Our patient was a 40-year-old man who presented to our outpatient clinic with rigidity, tremor, bradykinesia and bradymimia, insomnia, demoralization, loss of appetite, hopelessness, auditory hallucinations such as "someone will have him … gotten rid of from his work, to be divorced," and persecutory delusions. The initial Extrapyramidal Rating Scale (EPRS) score was 40 points. He was hospitalized with a diagnosis of depressive disorder with psychotic features and neuroleptic-induced parkinsonism. Six weeks ago, he was diagnosed with schizophrenia and we administered zuclopenthixole depot, 200 mg/day for 2 weeks. He was also treated with 4 mg/day of risperidone. The patient had a history of hearing loss for approximately 20 years. We initiated olanzapine, 10 mg/day, biperiden, 6 mg/day, and lorazepam, 2 mg/day, and tapered risperidone within 3 days. We added venlafaxine, 75 mg/day, 2 weeks later after relief of extrapyramidal symptoms (EPRS score =14). In routine examination, the patient was unable to stand, and we detected ataxia after the improvement of extrapyramidal symptoms in the second week (EPRS score =0). There was a linear vascular lesion on the MRI, localized near the vermis within a 2 mm2 area (concordant with the venous malformation image that had slow blood flow signals), which extended like caput medusae in the medial parenchyma of the left cerebellar hemisphere (Figure 1).

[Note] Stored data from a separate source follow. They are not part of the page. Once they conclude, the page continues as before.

(* ===== verification/Ps1List.v ===== *)
(** * Ps1List: the list of PlayStation 1 titles of a device (src/vcdsupport.c, src/cuesupport.c)

    One list of two libraries: the files POPS/*.VCD and the folders EMBER/games/*. The scans
    tell a directory that is not there from one that could not be read; the list that is shown
    is replaced only when the new one is complete. The memo of disc ids ([vcdNoteScanDir]) is
    for display and not modelled. *)
From stdpp Require Import sorting.
From S2P Require Import Prelude CLib BootCnf GameList Ps1Names.

Definition VCD_NAME_MAX : nat := 256.
Definition VCD_MAX_ITEMS : nat := 2048.
Definition CUE_MAX_ITEMS : nat := 2048.

(** ** The device *)

Inductive dir_result := DirNames (names : list bytes) | DirAbsent | DirUnreadable.

Class Ps1FS (W : Type) := {
  pf_dir : W -> bytes -> dir_result;   (** [opendir] and the names [readdir] gives; [DirAbsent] for ENOENT *)
  pf_open : W -> bytes -> bool;        (** [open] for reading succeeds *)
  pf_rename : W -> bytes -> bytes -> option W;
}.

(** ** [qsort]: any order of equal rows would do; this one keeps it *)

Section Sort.
Context {A : Type} (cmp : A -> A -> Z).
Fixpoint insert_row (x : A) (l : list A) : list A := match l with [] => [x] | y :: l' => if cmp x y <=? 0 then x :: l else y :: insert_row x l' end.
Definition qsort (l : list A) : list A := foldr insert_row [] l.
End Sort.

(** ** The files of POPS *)

(** the title of a directory entry *)
Definition vcd_title (d_name : bytes) : option bytes :=
  let len := length d_name in
  if (len <? 5)%nat || negb (strcaseeq (drop (len - 4) d_name) (bs ".VCD")) then None
  else
    let baseLen := (len - 4)%nat in
    if (ISO_GAME_NAME_MAX <? baseLen)%nat then None
    else if (baseLen =? 10)%nat && strncaseeq d_name (bs "POPSTARTER") 10 then None
    else Some (take baseLen d_name).

Fixpoint collect (title : bytes -> option bytes) (room : nat) (names : list bytes) {struct names} : list bytes :=
  match room, names with
  | S room', d :: names => match title d with Some t => t :: collect title room' names | None => collect title room names end
  | _, _ => []
  end.

(** the settings the lists look at *)
Record ps1_settings := Ps1Set { gAutosort : bool; gVcdHideGameId : bool; gVcdFirstDiscOnly : bool }.

Section Lists.
Context {W : Type} `{!Ps1FS W} (s : ps1_settings).
Implicit Types w : W.

(** [None] for -1 *)
Definition vcdScanOpenDir w (dirPath : bytes) : option (list bytes) :=
  match pf_dir w dirPath with
  | DirAbsent => Some []
  | DirUnreadable => None
  | DirNames names =>
    let l := collect vcd_title VCD_MAX_ITEMS names in
    Some (if gAutosort s then qsort (vcdEntryCmp (gVcdHideGameId s)) l else l)
  end.
Definition vcdScanDir w (devPrefix : bytes) : option (list bytes) := vcdScanOpenDir w (bufcpy 256 (devPrefix ++ POPS_FOLDER)).
Definition vcdScanDirRoot w (dirPath : bytes) : option (list bytes) := vcdScanOpenDir w dirPath.

(** [snprintf] into the arrays of a row that was cleared *)
Definition title_row (ext title : bytes) : base_game_info_t :=
  Game (arr 161 (bufcpy 161 title)) (arr 13 (bufcpy 13 title)) (arr 5 (bufcpy 5 ext)) 1 0 GAME_FORMAT_ISO 0.

(** the result, and the list that is shown *)
Definition vcdFillGameList w (devPrefix : bytes) (outGames : list base_game_info_t) : Z * list base_game_info_t :=
  match vcdScanDir w devPrefix with
  | None => (-1, outGames)
  | Some vcds =>
    let games := map (title_row (bs ".VCD")) (base.filter (fun v => gVcdFirstDiscOnly s && vcdIsHiddenDisc v = false) vcds) in
    (Z.of_nat (length games), games)
  end.

(** ** The folders of EMBER *)

Definition EMBER_FOLDER_DEFAULT : bytes := bs "EMBER".
Definition EMBER_ELF_NAME : bytes := bs "ember.elf".
Definition EMBER_BIOS_NAME : bytes := bs "bios.bin".
Definition EMBER_GAMES_FOLDER : bytes := bs "games".
Definition CUE_ROW_EXTENSION : bytes := bs ".CUE".

Definition cueSep (devPrefix : bytes) : Z := match last devPrefix with Some c => if c =? cBSLASH then cBSLASH else cSLASH | None => cSLASH end.

(** the path and whether it can be opened *)
Definition cueResolveEmberFile w (devPrefix fileName : bytes) (outSize : nat) : bool :=
  pf_open w (bufcpy outSize (devPrefix ++ EMBER_FOLDER_DEFAULT ++ [cueSep devPrefix] ++ fileName)).
Definition cueResolveEmber w (devPrefix : bytes) (outSize : nat) : bool := cueResolveEmberFile w devPrefix EMBER_ELF_NAME outSize.
Definition cueResolveEmberBios w (devPrefix : bytes) (outSize : nat) : bool := cueResolveEmberFile w devPrefix EMBER_BIOS_NAME outSize.
Definition cueBuildGamesDir (devPrefix : bytes) (outSize : nat) : bytes := bufcpy outSize (devPrefix ++ EMBER_FOLDER_DEFAULT ++ [cueSep devPrefix] ++ EMBER_GAMES_FOLDER).

Definition opens w (path : bytes) : bool := match pf_dir w path with DirNames _ => true | _ => false end.
Definition cueEntryIsDir w (devPrefix gamesDir d_name : bytes) : bool := opens w (bufcpy 320 (gamesDir ++ [cueSep devPrefix] ++ d_name)).

Definition cue_title w (devPrefix gamesDir d_name : bytes) : option bytes :=
  if streq d_name (bs ".") || streq d_name (bs "..") then None
  else if negb (cueNameLaunchable (Some d_name)) then None
  else if (ISO_GAME_NAME_MAX <? length d_name)%nat then None
  else if cueEntryIsDir w devPrefix gamesDir d_name then Some (bufcpy 192 d_name) else None.

Definition cueScanDir w (devPrefix : bytes) : option (list bytes) :=
  if negb (cueResolveEmber w devPrefix 288) then Some []
  else
    let gamesDir := cueBuildGamesDir devPrefix 288 in
    match pf_dir w gamesDir with
    | DirAbsent => Some []
    | DirUnreadable => None
    | DirNames names => Some (collect (cue_title w devPrefix gamesDir) CUE_MAX_ITEMS names)
    end.

Definition cueFillGameListUnsorted w (devPrefix : bytes) (outGames : list base_game_info_t) : Z * list base_game_info_t :=
  match cueScanDir w devPrefix with
  | None => (-1, outGames)
  | Some entries => let games := map (title_row CUE_ROW_EXTENSION) entries in (Z.of_nat (length games), games)
  end.

(** ** One list *)

Definition ps1RowCmp (a b : base_game_info_t) : Z :=
  let r := strcasecmp (vcdSortKey (gVcdHideGameId s) (g_name a)) (vcdSortKey (gVcdHideGameId s) (g_name b)) in
  if r =? 0 then strcasecmp (g_ext a) (g_ext b) else r.

Definition cueFillGameList w (devPrefix : bytes) (outGames : list base_game_info_t) : Z * list base_game_info_t :=
  let '(count, games) := cueFillGameListUnsorted w devPrefix outGames in
  (count, if (1 <? count) && gAutosort s then qsort ps1RowCmp games else games).

Definition ps1FillGameList w (devPrefix : bytes) (outGames : list base_game_info_t) : Z * list base_game_info_t :=
  let '(vcdCount, vcdGames) := vcdFillGameList w devPrefix [] in
  let '(cueCount, cueGames) := cueFillGameListUnsorted w devPrefix [] in
  if (vcdCount <? 0) && (cueCount <? 0) then (-1, outGames)
  else
    let vcdGames := if vcdCount <? 0 then [] else vcdGames in
    let vcdCount := if vcdCount <? 0 then 0 else vcdCount in
    let cueGames := if cueCount <? 0 then [] else cueGames in
    let cueCount := if cueCount <? 0 then 0 else cueCount in
    let total := vcdCount + cueCount in
    if total =? 0 then (0, [])
    else
      let merged := vcdGames ++ cueGames in
      (total, if gAutosort s && (1 <? total) then qsort ps1RowCmp merged else merged).
End Lists.

(** ** Rows *)

Definition cueIsCueEntry (game : option base_game_info_t) : bool := match game with Some g => strcaseeq (g_ext g) CUE_ROW_EXTENSION | None => false end.
Definition cueRowIsCueByName (games : list base_game_info_t) (nm : bytes) : Z :=
  match head (base.filter (fun g => g_name g = nm) games) with
  | Some g => if cueIsCueEntry (Some g) then 1 else 0
  | None => -1
  end.

(** ** Launch and rename *)

Section Rename.
Context {W : Type} `{!Ps1FS W}.
Implicit Types w : W.

Definition cueDiscExts : list bytes := [bs ".cue"; bs ".exe"; bs ".bin"].
Definition cueGameHasImage w (devPrefix : bytes) (nm : option bytes) : bool :=
  match nm with
  | None | Some [] => false
  | Some nm =>
    match pf_dir w (bufcpy 320 (cueBuildGamesDir devPrefix 288 ++ [cueSep devPrefix] ++ nm)) with
    | DirNames names => existsb (fun d => negb (length d <? 5)%nat && existsb (fun e => strcaseeq (drop (length d - 4) d) e) cueDiscExts) names
    | _ => true
    end
  end.

(** the separator a directory path uses *)
Definition vcdDirSep (dirPath : bytes) : Z :=
  match strrchr dirPath cBSLASH, strrchr dirPath cSLASH with
  | Some b, Some f => if (f <? b)%nat then cBSLASH else cSLASH
  | Some _, None => cBSLASH
  | None, _ => cSLASH
  end.
(** [None] for -1 *)
Definition vcdJoinDirFile (outSize : nat) (dirPath fileName : bytes) : option bytes :=
  match last dirPath with
  | None => None
  | Some c =>
    let sep := if negb (c =? cSLASH) && negb (c =? cBSLASH) then [vcdDirSep dirPath] else [] in
    let out := dirPath ++ sep ++ fileName in
    if (length out <? outSize)%nat then Some out else None
  end.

Soft neurological signs including subtle ataxia, coordination difficulties, dysdiadochokinesia, and intentional tremor were frequently reported in patients with schizophrenia. In addition, presence of positive symptoms (especially delusions) and negative symptoms including flattened affect, avolition, social isolation, and poverty in speech have been frequently found in people with cerebellar lesions.3 In anatomic tracing studies, some pathways are suggested to link the cerebellum with autonomic, limbic, and associated regions of the cerebral cortex. This allows the cerebellum to relate to instinctive behaviors, mood, and executive functioning and reasoning.4 The cerebellar cognitive affective syndrome described in some patients may add clinical evidence to conclusions made in animal anatomy studies and with functional imaging data for understanding the role of the cerebellum beyond motor control response.5 Thus, the present case was considered in light of the abovementioned debates. Frequent persecutory delusions in patients with chronic hearing impairment which might lead to paranoid psychosis in later life are a well-known issue. Although there were persecutory delusions in our patient, these were congruent with mood. In addition, we recommend exploring the association between affective psychosis and cerebellar venous malformation. The neurosurgeons did not indicate operation and planned to follow up with the patient.